Tyne & Wear

Newcastle LGBT church celebrates 20 years

Charlotte Norton (left) and Cecilia Eggleston (centre)
Image caption Cecilia Eggleston (centre) is now a full-time pastor at the church

A church that welcomes the north-east of England's lesbian, gay, bisexual and transgender community is celebrating 20 years of worship.

The Metropolitan Community Church was first set up back in the 1960s in California to provide a welcoming place of worship for the gay community who were often excluded from other churches.

The first meeting in the North East was held back in the autumn of 1991 at the Friends Meeting House in Jesmond and about a dozen people turned up.

From there, they met in people's houses, and in some borrowed office space, until finally St James' United Reformed Church in Newcastle became their new home.

The congregation has grown steadily over the years and now has a full-time pastor Cecilia Eggleston.

She said: "I grew up as a Catholic but even as a young girl, I felt excluded from parts of the service.

"Although one priest knew I was gay, and was fine about it, I felt it wasn't a part of me that would be accepted by the whole congregation.

"When I discovered the Metropolitan Community Church, I felt immediately at home."

There are now several dozen people who regularly worship with the MCC in Newcastle.

Image caption Ernie Collins is a regular at the church

Among the regulars is Ernie Collins who is in his 79.

Mr Collins said: "When I was a young man, being gay meant being part of a hidden illegal world.

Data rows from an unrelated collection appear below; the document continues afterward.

Lemma budget_ext l σ ex σ' ex' :
  (∀ d, d ∈ l → σ' !!! d = σ !!! d ∧ (d ∈ ex' ↔ d ∈ ex)) →
  budget σ' ex' l = budget σ ex l.
Proof.
  unfold budget. induction l as [|d l IH]; intros H; [done|]. csimpl.
  rewrite IH by (intros; apply H; set_solver).
  f_equal. apply cost_ext; apply H; set_solver.
Qed.

Lemma active_ext l ex ex' :
  (∀ d, d ∈ l → (d ∈ ex' ↔ d ∈ ex)) →
  filter (λ d, d ∉ ex') l = filter (λ d, d ∉ ex) l.
Proof.
  induction l as [|d l IH]; intros H; [done|].
  rewrite !filter_cons, IH by (intros; apply H; set_solver).
  apply decide_ext. rewrite (H d) by set_solver. done.
Qed.

Lemma items_busy n (w : list (tick Item)) :
  items (replicate n NotReady ++ w) = items w.
Proof. induction n; simpl; auto. Qed.

Lemma items_only_busy n : items (replicate n (NotReady (Item:=Item))) = [].
Proof. induction n; simpl; auto. Qed.

(** *** One scan cycle: frame and exclusion list *)

Lemma scan_frame fuel l : ∀ σ ex tr σ' ex',
  scan fuel σ l ex = Some (tr, σ', ex') →
  (∀ d, d ∉ l → σ' !!! d = σ !!! d) ∧
  (∀ d, d ∈ ex → d ∈ ex') ∧
  (∀ d, d ∈ ex' → d ∈ ex ∨ d ∈ l) ∧
  (NoDup ex → NoDup ex').
Proof.
  induction l as [|dp l IH]; intros σ ex tr σ' ex' H; simpl in H.
  { simplify_eq. set_solver. }
  case_bool_decide as Hdp.
  - destruct (forever fuel σ dp ex) as [[[t1 σ1] ex1]|] eqn:Hv; [|done].
    simpl in H.
    destruct (scan fuel σ1 l ex1) as [[[t2 σ2] ex2]|] eqn:Hs; [|done].
    simplify_eq/=.
    apply forever_spec in Hv as [Hfr [n Hn]].
    apply IH in Hs as (Hs1 & Hs2 & Hs3 & Hs4).
    assert (ex1 = ex ∨ ex1 = ex ++ [dp]) as Hex by naive_solver.
    repeat split.
    + intros d Hd. apply not_elem_of_cons in Hd as [? ?].
      rewrite Hs1 by done. by apply Hfr.
    + intros d Hd. apply Hs2. destruct Hex as [->| ->]; set_solver.
    + intros d Hd. apply Hs3 in Hd. destruct Hex as [->| ->]; set_solver.
    + intros Hnd. apply Hs4. destruct Hex as [->| ->]; [done|].
      apply NoDup_app. repeat split; [done| |apply NoDup_singleton].
      set_solver.
  - apply IH in H as (Hs1 & Hs2 & Hs3 & Hs4).
    repeat split; auto.
    + intros d Hd. apply Hs1. set_solver.
    + intros d Hd. apply Hs3 in Hd. set_solver.
Qed.
(** * Signup-code lifecycle and status-transition engine of the WIL backend

    A shallow embedding of the route handlers of [server.js] that issue,
    validate and redeem one-time codes and that move applications and
    students between statuses, with the properties stated about them.

    Conventions of the embedding.

    - A table is the list of its rows, in storage order; a row carries the
      columns the embedded handlers read or write.  Surrogate keys of
      tables that are never addressed by key, and timestamps, are assigned
      by the engine and left out.
    - [pool.execute] acts on the database directly (autocommit);
      a [connection] carries the committed database and the working copy of
      its open transaction, which [commit] publishes and [rollback] discards
      (the tables are stored by a transactional engine).
    - A handler is a function from the database before the request to the
      response it sends (none when it throws out of its own [catch]) and
      the database after it.  What the outside
      world contributes to one request (random codes, the password digest,
      the clock, a failing statement or mail transport) is an explicit
      argument.
    - Calendar dates are day numbers. *)

From Stdlib Require Import String Ascii List ZArith Bool Lia DecimalString.
Import ListNotations.

Local Open Scope string_scope.
Local Open Scope list_scope.
Local Open Scope Z_scope.

(** ** JavaScript values, errors and responses *)

Inductive jsval : Type :=
| JNull
| JBool (b : bool)
| JNum (n : Z)
| JStr (s : string)
| JDate (day : Z)
| JRow (columns : list (string * option string)).

(** [res.status(http_status).json(body)]; a property whose value is
    [undefined] is dropped by the serializer and is absent from [body]. *)
Record response : Type := json {
  http_status : Z;
  body : list (string * jsval)
}.

Fixpoint assoc (k : string) (l : list (string * jsval)) : option jsval :=
  match l with
  | [] => None
  | (k', v) :: l' => if String.eqb k k' then Some v else assoc k l'
  end.
(** * stargate-tools: yield report of the Stargate LP-staking contract

    A shallow embedding of [main.ts].  The script is one straight-line
    asynchronous flow; every stage that computes something is embedded
    here as a function of the values the on-chain reads and the price
    service returned:

    - [JS]          the JavaScript values the script computes with
                    (BigInt, Number as IEEE-754 binary64, exceptions);
    - [BlockTime]   average block time and block counts  (lines 139-147);
    - [Selector]    the active-pool filter                (lines 172-200);
    - [Metrics]     rewards, APY and user share per pool  (lines 213-236);
    - [Valuation]   the token price table                 (lines 273-334);
    - [Reporter]    the per-pool report loop              (lines 346-445). *)

From Stdlib Require Import ZArith Lia Floats.SpecFloat.
From stdpp Require Import base strings list sorting gmap.

Local Open Scope Z_scope.

(* ===================================================================== *)
(** * JavaScript values                                                    *)
(* ===================================================================== *)

Module JS.

(** The exceptions the embedded code can raise. *)
Inductive exn : Set :=
| RangeError      (* BigInt division by zero, negative BigInt exponent,
                     BigInt too large *)
| TypeError       (* property read on [undefined] *)
| RequestFailed.  (* rejected promise of a call to the price service *)

(** Outcome of an expression that may throw. *)
Inductive result (A : Type) : Type :=
| Ok (a : A)
| Throw (e : exn).
Arguments Ok {A} a.
Arguments Throw {A} e.
Lemma pad2_paddedDecimal (z : Z) : 0 <= z -> paddedDecimal z (pad2 z).
Proof.
  intros H. unfold paddedDecimal, pad2.
  destruct (padStart2_zeros (JS.toString z)) as (zeros & E & Hz & Hl).
  split; [exists zeros; auto|].
  split.
  { rewrite E, allChars_app, (zeros_are_digits zeros Hz).
    rewrite (toString_numeral z H). apply uint_all_digits. }
  split; [apply padStart2_length|].
  split; [|apply parseInt_pad2, H].
  destruct z as [|p|p]; try lia.
  - left. reflexivity.
  - rewrite (toString_numeral (Zpos p) H). cbn [numeral].
    destruct (to_uint_head p) as (c & r & -> & Hc).
    destruct r as [|c2 r]; [left; reflexivity|].
    right. exists c, (String c2 r). split; [reflexivity | exact Hc].
Qed.

Lemma formatTime_padded (ms : Q) :
  (0 <= ms)%Q -> paddedFields (timeFields ms) (formatTime ms).
Proof.
  intros H. destruct (timeFields_range ms H) as [(Hh & Hm & Hs & Hc) _].
  unfold paddedFields, formatTime.
  cbn [Formatted.hours Formatted.minutes Formatted.seconds Formatted.milliseconds].
  repeat split; apply pad2_paddedDecimal; lia.
Qed.

(** C3: for every integer millisecond count [e >= 0], the fields computed
    by [formatTime] satisfy [sum <= e < sum + 10] where [sum] is
    [hours*3600000 + minutes*60000 + seconds*1000 + hundredths*10]; minutes
    and seconds lie in 0..59 and hundredths in 0..99; hundredths is
    [(e mod 1000) / 10] rounded down; each field is printed as its decimal
    numeral padded with zeros to at least two digits: only digits, the
    printed integer with just the zeros in front that it lacks to two
    characters, no leading zero beyond two characters, reading back as the
    field (exactly two characters for minutes, seconds and hundredths). *)
Theorem formatTime_integer (e : Z) :
  0 <= e ->
  let f := timeFields (inject_Z e) in
  let t := formatTime (inject_Z e) in
  fieldsMs f <= e < fieldsMs f + 10
  /\ fieldsInRange f
  /\ f_milliseconds f = (e mod 1000) / 10
  /\ f_milliseconds f * 10 <= e mod 1000 < f_milliseconds f * 10 + 10
  /\ rendersFields f t
  /\ paddedFields f t
  /\ String.length (Formatted.minutes t) = 2%nat
  /\ String.length (Formatted.seconds t) = 2%nat
  /\ String.length (Formatted.milliseconds t) = 2%nat.
Proof.
  intros He f t.
  assert (Hq : (0 <= inject_Z e)%Q).
  { change 0%Q with (inject_Z 0). rewrite <- Zle_Qle. exact He. }
  destruct (timeFields_range _ Hq) as [Hr Hs].
  rewrite Qfloor_Z in Hs. fold f in Hr, Hs.
  assert (Hc : f_milliseconds f = (e mod 1000) / 10).
  { unfold f. rewrite (timeFields_Z e He). reflexivity. }
  pose proof (formatTime_renders _ Hq) as Hren.
  pose proof (formatTime_padded _ Hq) as Hpad.
  destruct Hr as (Hh & Hm & Hsec & Hms).
  split; [exact Hs|].
  split; [repeat split; lia|].
  split; [exact Hc|].
  split; [rewrite Hc; Z.to_euclidean_division_equations; lia|].
  split; [exact Hren|].
  split; [exact Hpad|].
  repeat split; apply pad2_two_chars; fold f; lia.
Qed.

Lemma formatTime_integer_witness :
  0 <= 3723456 /\
  let f := timeFields (inject_Z 3723456) in
  let t := formatTime (inject_Z 3723456) in
  fieldsMs f <= 3723456 < fieldsMs f + 10
  /\ fieldsInRange f
  /\ f_milliseconds f = (3723456 mod 1000) / 10
  /\ f_milliseconds f * 10 <= 3723456 mod 1000 < f_milliseconds f * 10 + 10
  /\ rendersFields f t
  /\ paddedFields f t
  /\ String.length (Formatted.minutes t) = 2%nat
  /\ String.length (Formatted.seconds t) = 2%nat
  /\ String.length (Formatted.milliseconds t) = 2%nat.
Proof.
  split; [lia | apply (formatTime_integer 3723456); lia].
Defined.

(** ** Engine: what a step keeps *)

Lemma keydownEffect_time a b : time (keydownEffect a b) = time b.
Proof. unfold keydownEffect. destruct (Bool.eqb _ _); reflexivity. Qed.
(** * unicornhathd: the frame buffer, the panel chain and the render output

    A shallow embedding of [unicornhathd.py].  The module keeps its state in
    Python globals ([_buf], [_rotation], [_brightness], [_displays], ...);
    here they are the fields of one record that every operation threads
    through a state-and-exception monad, so that what an operation leaves
    behind when it raises is part of its meaning.

    numpy, the Python built-ins and the SPI device are not part of the
    repository; the small part of their behaviour the module relies on is
    modelled in the first sections, from their documentation. *)

From Stdlib Require Import ZArith SpecFloat Ascii DecimalString.
From stdpp Require Import gmap strings list.

Local Open Scope Z_scope.

(** ** Python numbers *)

(** A Python number as the module receives it: an [int] or a [float]
    (IEEE 754 binary64, through the standard library's executable
    specification of it). *)
Inductive pynum :=
| PyInt (z : Z)
| PyFloat (f : spec_float).

Definition float64_prec : Z := 53.
Definition float64_emax : Z := 1024.

Definition float64_of_Z (z : Z) : spec_float :=
  binary_normalize float64_prec float64_emax z 0 false.
Definition float64_mul : spec_float → spec_float → spec_float :=
  SFmul float64_prec float64_emax.
Definition float64_div : spec_float → spec_float → spec_float :=
  SFdiv float64_prec float64_emax.

(** The integer part of a float, fraction discarded (toward zero); nothing
    for NaN and the infinities. *)
Definition float64_trunc (f : spec_float) : option Z :=
  match f with
  | S754_zero _ => Some 0
  | S754_finite s m e =>
      let a := if 0 <=? e then Z.pos m * 2 ^ e else Z.pos m / 2 ^ (- e) in
      Some (if s then - a else a)
  | S754_infinity _ | S754_nan => None
  end.

(** Python 3's [round(f)] on a float: the nearest integer, a tie going to
    the even one (Python 2 sends a tie away from zero). *)
Definition float64_round (f : spec_float) : option Z :=
  match f with
  | S754_zero _ => Some 0
  | S754_finite s m e =>
      let a :=
        if 0 <=? e then Z.pos m * 2 ^ e
        else
          let d := 2 ^ (- e) in
          let q := Z.pos m / d in
          match 2 * (Z.pos m mod d) ?= d with
          | Lt => q
          | Gt => q + 1
          | Eq => if Z.even q then q else q + 1
          end in
      Some (if s then - a else a)
  | S754_infinity _ | S754_nan => None
  end.

(** The cells of [_buf] are numpy [int]s, 64 bits wide. *)
Definition int64_min : Z := - 2 ^ 63.
Definition int64_max : Z := 2 ^ 63 - 1.
Definition fits_int64 (v : Z) : bool := (int64_min <=? v) && (v <=? int64_max).
Definition wrap_int64 (v : Z) : Z := (v + 2 ^ 63) mod 2 ^ 64 - 2 ^ 63.

(** ** Exceptions *)

Inductive exn :=
| IndexError
| ValueError (msg : string)
| OverflowError.

Inductive result (A : Type) :=
| Ok (a : A)
| Raise (e : exn).
Arguments Ok {A} a.
Arguments Raise {A} e.

#[global] Instance result_ret : MRet result := @Ok.
#[global] Instance result_bind : MBind result :=
  λ A B k r, match r with Ok a => k a | Raise e => Raise e end.

(** ** numpy arrays of pixels *)

(** One cell of the last axis of [_buf]: the three channels R, G, B. *)
Definition pixel : Type := Z * Z * Z.

(** An array of shape [(shape0, shape1, 3)].  The shape is kept beside the
    rows, as numpy keeps it: an array with no row still has a second
    dimension. *)
Record ndarray := NDArray {
  shape0 : nat;
  shape1 : nat;
  cells : list (list pixel)
}.

Definition wf_ndarray (m : ndarray) : Prop :=
  length (cells m) = shape0 m ∧ Forall (λ row, length row = shape1 m) (cells m).

Definition tabulate (n c : nat) (f : nat → nat → pixel) : ndarray :=
  NDArray n c ((λ i, f i <$> seq 0 c) <$> seq 0 n).

(** [m[i][j]] for indices already in range. *)
Definition cell (m : ndarray) (i j : nat) : option pixel :=
  cells m !! i ≫= (.!! j).
Definition cell_or_zero (m : ndarray) (i j : nat) : pixel :=
  default (0, 0, 0) (cell m i j).

(** [numpy.zeros((w, h, 3), dtype=int)] *)
Definition zeros (w h : nat) : ndarray :=
  NDArray w h (replicate w (replicate h (0, 0, 0))).

(** [numpy.flip(m, 0)], [numpy.flip(m, 1)] and [numpy.transpose] of the
    first two axes. *)
Definition flip0 (m : ndarray) : ndarray :=
  NDArray (shape0 m) (shape1 m) (reverse (cells m)).
Definition flip1 (m : ndarray) : ndarray :=
  NDArray (shape0 m) (shape1 m) (reverse <$> cells m).
Definition transpose (m : ndarray) : ndarray :=
  tabulate (shape1 m) (shape0 m) (λ i j, cell_or_zero m j i).

(** [numpy.rot90(m, k)] on the axes (0, 1), case by case as numpy does it. *)
Definition rot90 (m : ndarray) (k : Z) : ndarray :=
  let k := k mod 4 in
  if k =? 0 then m
  else if k =? 2 then flip1 (flip0 m)
  else if k =? 1 then transpose (flip1 m)
  else flip1 (transpose m).

(** A Python index into a sequence of [n] items: a negative index counts
    from the end; nothing when it is out of range. *)
Definition py_index (n : nat) (i : Z) : option nat :=
  let n := Z.of_nat n in
  if (0 <=? i) && (i <? n) then Some (Z.to_nat i)
  else if (- n <=? i) && (i <? 0) then Some (Z.to_nat (n + i))
  else None.

(** The bounds of the slice [start:stop] of a sequence of [n] items, as
    [slice.indices] gives them: negative bounds count from the end, and
    both are clipped into [0, n]. *)
Definition slice_bounds (n : nat) (start stop : Z) : nat * nat :=
  let n := Z.of_nat n in
  let clip v := if v <? 0 then Z.max (v + n) 0 else Z.min v n in
  (Z.to_nat (clip start), Z.to_nat (clip stop)).

(** [m[x0:x1, y0:y1]] *)
Definition slice2 (m : ndarray) (x0 x1 y0 y1 : Z) : ndarray :=
  let '(lo0, hi0) := slice_bounds (shape0 m) x0 x1 in
  let '(lo1, hi1) := slice_bounds (shape1 m) y0 y1 in
  NDArray (hi0 - lo0) (hi1 - lo1)
    ((λ row, take (hi1 - lo1) (drop lo1 row)) <$> take (hi0 - lo0) (drop lo0 (cells m))).

(** The channels of the array in memory order: row by row, pixel by pixel,
    R then G then B. *)
Definition channels (p : pixel) : list Z :=
  let '(r, g, b) := p in [r; g; b].
Definition ravel (m : ndarray) : list Z :=
  cells m ≫= (λ row, row ≫= channels).

(** [str(n)] for a size. *)
Definition decimal (n : nat) : string :=
  NilZero.string_of_uint (Nat.to_uint n).

(** The message of numpy's [ValueError] when an array of [size] values is
    asked for in the shape [(768,)]. *)
Definition reshape_message (size : nat) : string :=
  String.append "cannot reshape array of size "
    (String.append (decimal size) " into shape (768,)").

(** [m.reshape(768)] *)
Definition reshape768 (m : ndarray) : result (list Z) :=
  if (shape0 m * shape1 m * 3 =? 768)%nat then Ok (ravel m)
  else Raise (ValueError (reshape_message (shape0 m * shape1 m * 3))).

(** A one-dimensional array after the multiplication by the brightness:
    still [int64] when the brightness is an [int], [float64] when it is a
    [float]. *)
Inductive array1 :=
| IntArray (l : list Z)
| FloatArray (l : list spec_float).

(** [a * b] for a one-dimensional [int64] array [a] and a Python number.
    The product with an [int] stays in [int64] and wraps there; numpy
    refuses an [int] that does not fit 64 bits. *)
Definition mul_scalar (a : list Z) (b : pynum) : result array1 :=
  match b with
  | PyInt k =>
      if fits_int64 k then Ok (IntArray ((λ c, wrap_int64 (c * k)) <$> a))
      else Raise OverflowError
  | PyFloat f => Ok (FloatArray ((λ c, float64_mul (float64_of_Z c) f) <$> a))
  end.

Section Astype.
(** numpy converts to [uint8] with C's conversion.  An integer is reduced
    modulo 256.  A float loses its fraction and, when what is left is in
    [0, 255], that is the byte; outside that range C leaves the
    conversion undefined and numpy hands on whatever the platform gives,
    taken here as a parameter. *)
Variable uint8_of_float_undefined : spec_float → Z.

Definition uint8_of_int (v : Z) : Z := v mod 256.

Definition uint8_of_float (f : spec_float) : Z :=
  match float64_trunc f with
  | Some t =>
      if (0 <=? t) && (t <=? 255) then t
      else uint8_of_float_undefined f mod 256
  | None => uint8_of_float_undefined f mod 256
  end.

(** [a.astype(numpy.uint8).tolist()] *)
Definition astype_uint8 (a : array1) : list Z :=
  match a with
  | IntArray l => uint8_of_int <$> l
  | FloatArray l => uint8_of_float <$> l
  end.
End Astype.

"We all used camp names to protect our real identities from the police. My name was The Lady Isabel.

"It was wonderful to find the Metropolitan Community Church because everyone is so caring and loving.

"I've always had God with me and I just wish I could have gone to the MCC when I was a younger man."

In its early days, most of the people who went along to the Newcastle MCC were gay men but now there are many women among the congregation.

Charlotte Norton is a PHD student at Durham University and struggled to come to terms with her sexuality when she fell in love with another woman who is now her civil partner.

Mrs Norton said: "In the evangelical circles I moved in, it was made very clear it was a sin to be gay and that I should look for a husband.

"At the time, if I could have taken a pill to stop me being gay I would have done. Fortunately the right woman came along and I knew I had to make a choice."

The Metropolitan Community Church hold their services every Sunday at 18:30 GMT at St. James United Reformed Church, Northumberland Road, Newcastle and everyone is welcome to join them.